Work instruction
Go over the lines below, and when one contains the word "NameNormalizer", copy it.

Records for the exercise
* * * * * * * * *

Lemma capitalize_ascii w :
  all_ascii w -> NameNormalizer.capitalize w = Spec.capitalized w.
Proof.
  destruct w as [|c r]; [reflexivity|].
  intros H. apply all_ascii_cons in H. destruct H as [Hc _].
  unfold NameNormalizer.capitalize, Spec.capitalized, toUpperCase,
    toLowerCase, charAt0, slice1.
  simpl. rewrite app_nil_r.
  destruct (ascii_case_mapping Hc) as (-> & _). reflexivity.
Qed.

Lemma capitalized_ascii w : all_ascii w -> all_ascii (Spec.capitalized w).
Proof.
  destruct w as [|c r]; [intros _; constructor|].
  intros H. apply all_ascii_cons in H. destruct H as [Hc Hr].
  simpl. apply all_ascii_cons. split.
  - now apply ascii_case_mapping.
  - now apply toLowerCase_ascii.
Qed.

Lemma capitalized_lower w :
  all_ascii w -> toLowerCase (Spec.capitalized w) = toLowerCase w.
Proof.
  destruct w as [|c r]; [reflexivity|].
  intros H. apply all_ascii_cons in H. destruct H as [Hc Hr].
  unfold toLowerCase. simpl. f_equal.
  - now apply ascii_case_mapping.
  - now apply toLowerCase_idem.
Qed.

Lemma capitalized_idem w :
  all_ascii w -> Spec.capitalized (Spec.capitalized w) = Spec.capitalized w.
Proof.
  destruct w as [|c r]; [reflexivity|].
  intros H. apply all_ascii_cons in H. destruct H as [Hc Hr].
  simpl. f_equal.
  - now apply ascii_case_mapping.
  - now apply toLowerCase_idem.
Qed.

Lemma capitalize_idem w :
  all_ascii w ->
  NameNormalizer.capitalize (NameNormalizer.capitalize w)
  = NameNormalizer.capitalize w.
Proof.
  intros H. rewrite (capitalize_ascii H).
  rewrite capitalize_ascii by now apply capitalized_ascii.
  now apply capitalized_idem.
Qed.

Lemma capitalized_length w : length (Spec.capitalized w) = length w.
Proof. destruct w; simpl; [reflexivity|]. now rewrite length_map. Qed.

Lemma toLowerCase_no_space w :
  all_ascii w ->
  Forall (fun c => isWhiteSpace c = false) w ->
  Forall (fun c => isWhiteSpace c = false) (toLowerCase w).
Proof.
  unfold toLowerCase. induction 1 as [|c w Hc _ IH]; intros H; simpl.
  - constructor.
  - inversion H; subst. constructor; [|now apply IH].
    destruct (ascii_case_mapping Hc) as (_ & _ & _ & _ & _ & _ & _ & -> & _).
    assumption.
Qed.

Lemma capitalized_no_space w :
  all_ascii w ->
  Forall (fun c => isWhiteSpace c = false) w ->
  Forall (fun c => isWhiteSpace c = false) (Spec.capitalized w).
Proof.
  destruct w as [|c r]; [intros _ _; constructor|].
  intros H Hw. apply all_ascii_cons in H. destruct H as [Hc Hr].
  inversion Hw; subst. simpl. constructor.
  - destruct (ascii_case_mapping Hc) as (_ & _ & _ & _ & _ & _ & -> & _).
    assumption.
  - now apply toLowerCase_no_space.
Qed.

Lemma toLowerCase_hyphen w :
  all_ascii w ->
  existsb (N.eqb 45) (toLowerCase w) = existsb (N.eqb 45) w.
Proof.
  unfold toLowerCase. induction 1 as [|c w Hc _ IH]; [reflexivity|].
  cbn [map existsb]. rewrite IH.
  rewrite (N.eqb_sym 45 (lower_unit c)), (N.eqb_sym 45 c).
  destruct (ascii_case_mapping Hc) as (_ & _ & _ & _ & _ & _ & _ & _ & _ & ->).
  reflexivity.
Qed.

Lemma capitalized_hyphen w :
  all_ascii w ->
  existsb (N.eqb 45) (Spec.capitalized w) = existsb (N.eqb 45) w.
Proof.
  destruct w as [|c r]; [reflexivity|].
  intros H. apply all_ascii_cons in H. destruct H as [Hc Hr].
  unfold Spec.capitalized. cbn [existsb].
  fold (toLowerCase r). rewrite (toLowerCase_hyphen Hr).
  rewrite (N.eqb_sym 45 (Spec.upper1 c)), (N.eqb_sym 45 c).
  destruct (ascii_case_mapping Hc) as (_ & _ & _ & _ & _ & _ & _ & _ & -> & _).
  reflexivity.
Qed.

(** *** Splitting and joining *)

Lemma split_not_nil sep s : split sep s <> [].
Proof.
  destruct s as [|c r]; simpl; [discriminate|].
  destruct (N.eqb c sep); [discriminate|].
  destruct (split sep r); discriminate.
Qed.

Lemma join_cons sep w v rest :
  join sep (w :: v :: rest) = w ++ sep ++ join sep (v :: rest).
Proof. reflexivity. Qed.

Lemma join_split sep s : join [sep] (split sep s) = s.
Proof.
  induction s as [|c r IH]; simpl; [reflexivity|].
  destruct (N.eqb c sep) eqn:E.
  - apply N.eqb_eq in E. subst c.
    destruct (split sep r) as [|w ws] eqn:Es;
      [now apply split_not_nil in Es|].
    rewrite join_cons. cbn [app]. now rewrite IH.
  - destruct (split sep r) as [|w ws] eqn:Es;
      [now apply split_not_nil in Es|].
    destruct ws as [|v ws].
    + cbn [join] in *. now rewrite IH.
    + rewrite join_cons in *. rewrite <- app_comm_cons. now rewrite IH.
Qed.

Lemma split_free sep s :
  Forall (Forall (fun c => N.eqb c sep = false)) (split sep s).
Proof.
  induction s as [|c r IH]; simpl.
  - repeat constructor.
  - destruct (N.eqb c sep) eqn:E.
    + constructor; [constructor|exact IH].
    + destruct (split sep r) as [|w ws]; [repeat constructor; exact E|].
      inversion IH; subst. constructor; [|assumption].
      constructor; assumption.
Qed.
(** * The V3 project migrator of TeamsFx: a shallow embedding and its properties

    Sources covered:
    - [packages/fx-core/src/core/middleware/projectMigratorV3.ts]
      (the middleware [ProjectMigratorMWV3] with [askUserConfirm], the core
      migration pipeline and its rollback wrapper);
    - the debug-task migrations ([migrateSetUpBot], [migrateSetUpSSO],
      [migrateBackendExtensionsInstall], [migrateBackendWatch],
      [migratePreDebugCheck], [handleProvisionAndDeploy],
      [replaceInDependsOn], [getLabels]);
    - [packages/fx-core/src/component/generator/officeAddin/generator.ts]
      ([getHost]).

    Asynchronous functions are embedded in a state-and-exception monad over an
    explicit world (file system, migration ledger, process environment and a
    log of the calls made to collaborators whose code is not available).
    An [await] is a monadic bind: the continuation starts in the world the
    awaited computation left behind. *)

From Stdlib Require Import Ascii.
From stdpp Require Import gmap strings list pretty.
(* ===== verification/_CoqProject ===== *)
-Q . S2P
Prelude.v
Number.v
Float64.v
Ideal.v
Data.v
ConstraintOps.v
PointOps.v
Draw.v
ClothOps.v
Loop.v
Component.v
Topology.v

* * * * * * * * *

Output for this exercise
  all_ascii w -> NameNormalizer.capitalize w = Spec.capitalized w.
  unfold NameNormalizer.capitalize, Spec.capitalized, toUpperCase,
  NameNormalizer.capitalize (NameNormalizer.capitalize w)
  = NameNormalizer.capitalize w.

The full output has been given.